GEPF Annual Report 2020/2021
By GEPF
Economic environment The financial year ending 31 March 2021, was a ‘tale of two worlds’, with strong recovery from developed financial markets being contrasted by weak economic growth in most emerging markets. This effect was also mirrored by the divergence in vaccination rates between developed and emerging markets. Locally, the picture has been familiar. There was very strong growth in financial markets, however, this needs to be contrasted by the stark economic climate in South Africa. The impact of Covid-19 has been devastating on a social and economic level, with untold loss of lives and the South African economic output falling by 7% in the 2020 calendar year. This is mainly because of a decline in sectors such as construction, transport, communication, manufacturing and the service industry.

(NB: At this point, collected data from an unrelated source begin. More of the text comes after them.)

(* ===== verification/Sha256.v ===== *)
(** * SHA-256

    Model of src/src/crypto/sha256.cpp with the portable transformations: the round functions, the
    unrolled [Transform], the constant-folded double hash [TransformD64] of a 64-byte input (with its
    generic form [TransformD64Wrapper] and the loop [SHA256D64]), and the class CSHA256.  The rounds are
    written as the code writes them: one binding per statement, the registers renamed by rotation. *)

From S2P Require Import Prelude Hasher.

Open Scope word_scope.

(** ** The round functions (namespace sha256) *)

Definition Ch (x y z : Z) : Z := z .^ (x .& (y .^ z)).
Definition Maj (x y z : Z) : Z := (x .& y) .| (z .& (x .| y)).
Definition Sigma0 (x : Z) : Z := (x ⟖ 2 .| x ⟕ 30) .^ (x ⟖ 13 .| x ⟕ 19) .^ (x ⟖ 22 .| x ⟕ 10).
Definition Sigma1 (x : Z) : Z := (x ⟖ 6 .| x ⟕ 26) .^ (x ⟖ 11 .| x ⟕ 21) .^ (x ⟖ 25 .| x ⟕ 7).
Definition sigma0 (x : Z) : Z := (x ⟖ 7 .| x ⟕ 25) .^ (x ⟖ 18 .| x ⟕ 14) .^ (x ⟖ 3).
Definition sigma1 (x : Z) : Z := (x ⟖ 17 .| x ⟕ 15) .^ (x ⟖ 19 .| x ⟕ 13) .^ (x ⟖ 10).

(** The new values of the reference parameters [d] and [h]. *)
Definition Round (a b c d e f g h k : Z) : Z * Z :=
  let t1 := h ⊞ Sigma1 e ⊞ Ch e f g ⊞ k in
  let t2 := Sigma0 a ⊞ Maj a b c in
  (d ⊞ t1, t1 ⊞ t2).

(** The array [s]. *)
Definition State : Type := (Z * Z * Z * Z * Z * Z * Z * Z)%type.

Definition Initialize : State :=
  (0x6a09e667, 0xbb67ae85, 0x3c6ef372, 0xa54ff53a,
   0x510e527f, 0x9b05688c, 0x1f83d9ab, 0x5be0cd19).

(** One iteration of [Transform]. *)
Definition Transform1 (s : State) (chunk : list Z) : State :=
  let '(s0, s1, s2, s3, s4, s5, s6, s7) := s in
  let '(a, b, c, d, e, f, g, h) := s in
  uint32 w0 := ReadBE32 (drop 0 chunk) in let '(d, h) := Round a b c d e f g h (0x428a2f98 ⊞ w0) in
  uint32 w1 := ReadBE32 (drop 4 chunk) in let '(c, g) := Round h a b c d e f g (0x71374491 ⊞ w1) in
  uint32 w2 := ReadBE32 (drop 8 chunk) in let '(b, f) := Round g h a b c d e f (0xb5c0fbcf ⊞ w2) in
  uint32 w3 := ReadBE32 (drop 12 chunk) in let '(a, e) := Round f g h a b c d e (0xe9b5dba5 ⊞ w3) in
  uint32 w4 := ReadBE32 (drop 16 chunk) in let '(h, d) := Round e f g h a b c d (0x3956c25b ⊞ w4) in
  uint32 w5 := ReadBE32 (drop 20 chunk) in let '(g, c) := Round d e f g h a b c (0x59f111f1 ⊞ w5) in
  uint32 w6 := ReadBE32 (drop 24 chunk) in let '(f, b) := Round c d e f g h a b (0x923f82a4 ⊞ w6) in
  uint32 w7 := ReadBE32 (drop 28 chunk) in let '(e, a) := Round b c d e f g h a (0xab1c5ed5 ⊞ w7) in
  uint32 w8 := ReadBE32 (drop 32 chunk) in let '(d, h) := Round a b c d e f g h (0xd807aa98 ⊞ w8) in
  uint32 w9 := ReadBE32 (drop 36 chunk) in let '(c, g) := Round h a b c d e f g (0x12835b01 ⊞ w9) in
  uint32 w10 := ReadBE32 (drop 40 chunk) in let '(b, f) := Round g h a b c d e f (0x243185be ⊞ w10) in
  uint32 w11 := ReadBE32 (drop 44 chunk) in let '(a, e) := Round f g h a b c d e (0x550c7dc3 ⊞ w11) in
  uint32 w12 := ReadBE32 (drop 48 chunk) in let '(h, d) := Round e f g h a b c d (0x72be5d74 ⊞ w12) in
  uint32 w13 := ReadBE32 (drop 52 chunk) in let '(g, c) := Round d e f g h a b c (0x80deb1fe ⊞ w13) in
  uint32 w14 := ReadBE32 (drop 56 chunk) in let '(f, b) := Round c d e f g h a b (0x9bdc06a7 ⊞ w14) in
  uint32 w15 := ReadBE32 (drop 60 chunk) in let '(e, a) := Round b c d e f g h a (0xc19bf174 ⊞ w15) in
  uint32 w0 := w0 ⊞ (sigma1 w14 ⊞ w9 ⊞ sigma0 w1) in let '(d, h) := Round a b c d e f g h (0xe49b69c1 ⊞ w0) in
  uint32 w1 := w1 ⊞ (sigma1 w15 ⊞ w10 ⊞ sigma0 w2) in let '(c, g) := Round h a b c d e f g (0xefbe4786 ⊞ w1) in
  uint32 w2 := w2 ⊞ (sigma1 w0 ⊞ w11 ⊞ sigma0 w3) in let '(b, f) := Round g h a b c d e f (0x0fc19dc6 ⊞ w2) in
  uint32 w3 := w3 ⊞ (sigma1 w1 ⊞ w12 ⊞ sigma0 w4) in let '(a, e) := Round f g h a b c d e (0x240ca1cc ⊞ w3) in
  uint32 w4 := w4 ⊞ (sigma1 w2 ⊞ w13 ⊞ sigma0 w5) in let '(h, d) := Round e f g h a b c d (0x2de92c6f ⊞ w4) in
  uint32 w5 := w5 ⊞ (sigma1 w3 ⊞ w14 ⊞ sigma0 w6) in let '(g, c) := Round d e f g h a b c (0x4a7484aa ⊞ w5) in
  uint32 w6 := w6 ⊞ (sigma1 w4 ⊞ w15 ⊞ sigma0 w7) in let '(f, b) := Round c d e f g h a b (0x5cb0a9dc ⊞ w6) in
  uint32 w7 := w7 ⊞ (sigma1 w5 ⊞ w0 ⊞ sigma0 w8) in let '(e, a) := Round b c d e f g h a (0x76f988da ⊞ w7) in
  uint32 w8 := w8 ⊞ (sigma1 w6 ⊞ w1 ⊞ sigma0 w9) in let '(d, h) := Round a b c d e f g h (0x983e5152 ⊞ w8) in
  uint32 w9 := w9 ⊞ (sigma1 w7 ⊞ w2 ⊞ sigma0 w10) in let '(c, g) := Round h a b c d e f g (0xa831c66d ⊞ w9) in
  uint32 w10 := w10 ⊞ (sigma1 w8 ⊞ w3 ⊞ sigma0 w11) in let '(b, f) := Round g h a b c d e f (0xb00327c8 ⊞ w10) in
  uint32 w11 := w11 ⊞ (sigma1 w9 ⊞ w4 ⊞ sigma0 w12) in let '(a, e) := Round f g h a b c d e (0xbf597fc7 ⊞ w11) in
  uint32 w12 := w12 ⊞ (sigma1 w10 ⊞ w5 ⊞ sigma0 w13) in let '(h, d) := Round e f g h a b c d (0xc6e00bf3 ⊞ w12) in
  uint32 w13 := w13 ⊞ (sigma1 w11 ⊞ w6 ⊞ sigma0 w14) in let '(g, c) := Round d e f g h a b c (0xd5a79147 ⊞ w13) in
  uint32 w14 := w14 ⊞ (sigma1 w12 ⊞ w7 ⊞ sigma0 w15) in let '(f, b) := Round c d e f g h a b (0x06ca6351 ⊞ w14) in
  uint32 w15 := w15 ⊞ (sigma1 w13 ⊞ w8 ⊞ sigma0 w0) in let '(e, a) := Round b c d e f g h a (0x14292967 ⊞ w15) in
  uint32 w0 := w0 ⊞ (sigma1 w14 ⊞ w9 ⊞ sigma0 w1) in let '(d, h) := Round a b c d e f g h (0x27b70a85 ⊞ w0) in
  uint32 w1 := w1 ⊞ (sigma1 w15 ⊞ w10 ⊞ sigma0 w2) in let '(c, g) := Round h a b c d e f g (0x2e1b2138 ⊞ w1) in
  uint32 w2 := w2 ⊞ (sigma1 w0 ⊞ w11 ⊞ sigma0 w3) in let '(b, f) := Round g h a b c d e f (0x4d2c6dfc ⊞ w2) in
  uint32 w3 := w3 ⊞ (sigma1 w1 ⊞ w12 ⊞ sigma0 w4) in let '(a, e) := Round f g h a b c d e (0x53380d13 ⊞ w3) in
  uint32 w4 := w4 ⊞ (sigma1 w2 ⊞ w13 ⊞ sigma0 w5) in let '(h, d) := Round e f g h a b c d (0x650a7354 ⊞ w4) in
  uint32 w5 := w5 ⊞ (sigma1 w3 ⊞ w14 ⊞ sigma0 w6) in let '(g, c) := Round d e f g h a b c (0x766a0abb ⊞ w5) in
  uint32 w6 := w6 ⊞ (sigma1 w4 ⊞ w15 ⊞ sigma0 w7) in let '(f, b) := Round c d e f g h a b (0x81c2c92e ⊞ w6) in
  uint32 w7 := w7 ⊞ (sigma1 w5 ⊞ w0 ⊞ sigma0 w8) in let '(e, a) := Round b c d e f g h a (0x92722c85 ⊞ w7) in
  uint32 w8 := w8 ⊞ (sigma1 w6 ⊞ w1 ⊞ sigma0 w9) in let '(d, h) := Round a b c d e f g h (0xa2bfe8a1 ⊞ w8) in
  uint32 w9 := w9 ⊞ (sigma1 w7 ⊞ w2 ⊞ sigma0 w10) in let '(c, g) := Round h a b c d e f g (0xa81a664b ⊞ w9) in
  uint32 w10 := w10 ⊞ (sigma1 w8 ⊞ w3 ⊞ sigma0 w11) in let '(b, f) := Round g h a b c d e f (0xc24b8b70 ⊞ w10) in
  uint32 w11 := w11 ⊞ (sigma1 w9 ⊞ w4 ⊞ sigma0 w12) in let '(a, e) := Round f g h a b c d e (0xc76c51a3 ⊞ w11) in
  uint32 w12 := w12 ⊞ (sigma1 w10 ⊞ w5 ⊞ sigma0 w13) in let '(h, d) := Round e f g h a b c d (0xd192e819 ⊞ w12) in
  uint32 w13 := w13 ⊞ (sigma1 w11 ⊞ w6 ⊞ sigma0 w14) in let '(g, c) := Round d e f g h a b c (0xd6990624 ⊞ w13) in
  uint32 w14 := w14 ⊞ (sigma1 w12 ⊞ w7 ⊞ sigma0 w15) in let '(f, b) := Round c d e f g h a b (0xf40e3585 ⊞ w14) in
  uint32 w15 := w15 ⊞ (sigma1 w13 ⊞ w8 ⊞ sigma0 w0) in let '(e, a) := Round b c d e f g h a (0x106aa070 ⊞ w15) in
  uint32 w0 := w0 ⊞ (sigma1 w14 ⊞ w9 ⊞ sigma0 w1) in let '(d, h) := Round a b c d e f g h (0x19a4c116 ⊞ w0) in
  uint32 w1 := w1 ⊞ (sigma1 w15 ⊞ w10 ⊞ sigma0 w2) in let '(c, g) := Round h a b c d e f g (0x1e376c08 ⊞ w1) in
  uint32 w2 := w2 ⊞ (sigma1 w0 ⊞ w11 ⊞ sigma0 w3) in let '(b, f) := Round g h a b c d e f (0x2748774c ⊞ w2) in
  uint32 w3 := w3 ⊞ (sigma1 w1 ⊞ w12 ⊞ sigma0 w4) in let '(a, e) := Round f g h a b c d e (0x34b0bcb5 ⊞ w3) in
  uint32 w4 := w4 ⊞ (sigma1 w2 ⊞ w13 ⊞ sigma0 w5) in let '(h, d) := Round e f g h a b c d (0x391c0cb3 ⊞ w4) in
  uint32 w5 := w5 ⊞ (sigma1 w3 ⊞ w14 ⊞ sigma0 w6) in let '(g, c) := Round d e f g h a b c (0x4ed8aa4a ⊞ w5) in
  uint32 w6 := w6 ⊞ (sigma1 w4 ⊞ w15 ⊞ sigma0 w7) in let '(f, b) := Round c d e f g h a b (0x5b9cca4f ⊞ w6) in
  uint32 w7 := w7 ⊞ (sigma1 w5 ⊞ w0 ⊞ sigma0 w8) in let '(e, a) := Round b c d e f g h a (0x682e6ff3 ⊞ w7) in
  uint32 w8 := w8 ⊞ (sigma1 w6 ⊞ w1 ⊞ sigma0 w9) in let '(d, h) := Round a b c d e f g h (0x748f82ee ⊞ w8) in
  uint32 w9 := w9 ⊞ (sigma1 w7 ⊞ w2 ⊞ sigma0 w10) in let '(c, g) := Round h a b c d e f g (0x78a5636f ⊞ w9) in
  uint32 w10 := w10 ⊞ (sigma1 w8 ⊞ w3 ⊞ sigma0 w11) in let '(b, f) := Round g h a b c d e f (0x84c87814 ⊞ w10) in
  uint32 w11 := w11 ⊞ (sigma1 w9 ⊞ w4 ⊞ sigma0 w12) in let '(a, e) := Round f g h a b c d e (0x8cc70208 ⊞ w11) in
  uint32 w12 := w12 ⊞ (sigma1 w10 ⊞ w5 ⊞ sigma0 w13) in let '(h, d) := Round e f g h a b c d (0x90befffa ⊞ w12) in
  uint32 w13 := w13 ⊞ (sigma1 w11 ⊞ w6 ⊞ sigma0 w14) in let '(g, c) := Round d e f g h a b c (0xa4506ceb ⊞ w13) in
  let '(f, b) := Round c d e f g h a b (0xbef9a3f7 ⊞ (w14 ⊞ sigma1 w12 ⊞ w7 ⊞ sigma0 w15)) in
  let '(e, a) := Round b c d e f g h a (0xc67178f2 ⊞ (w15 ⊞ sigma1 w13 ⊞ w8 ⊞ sigma0 w0)) in
  (s0 ⊞ a, s1 ⊞ b, s2 ⊞ c, s3 ⊞ d, s4 ⊞ e, s5 ⊞ f, s6 ⊞ g, s7 ⊞ h).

This was the largest contraction in the economy since 1920 with unemployment reaching a level of 32.5%, with approximately 2.6 million people having lost their jobs since March 2020. An additional stress to the economy is the downgrade of South Africa’s local and foreign currency credit rating to sub-investment grade. Continued unreliability of electricity supply, insuffi cient job creation, the high unemployment levels amongst the youth and high poverty levels continue to strangle economic growth in South Africa. The civil unrest and looting that the country experienced in July 2021 has further dented investor confidence in the country and is a setback to the country’s socio-economic efforts towards eradicating inequality and poverty. The ray of hope has been in the increased acquisition of vaccines and the gradual lifting of Covid-19 restrictions.
The GEPF continues to remain optimistic about the South African story. Through our investments, we aim to play our part in growing the economy and reducing poverty through job creation and skills development.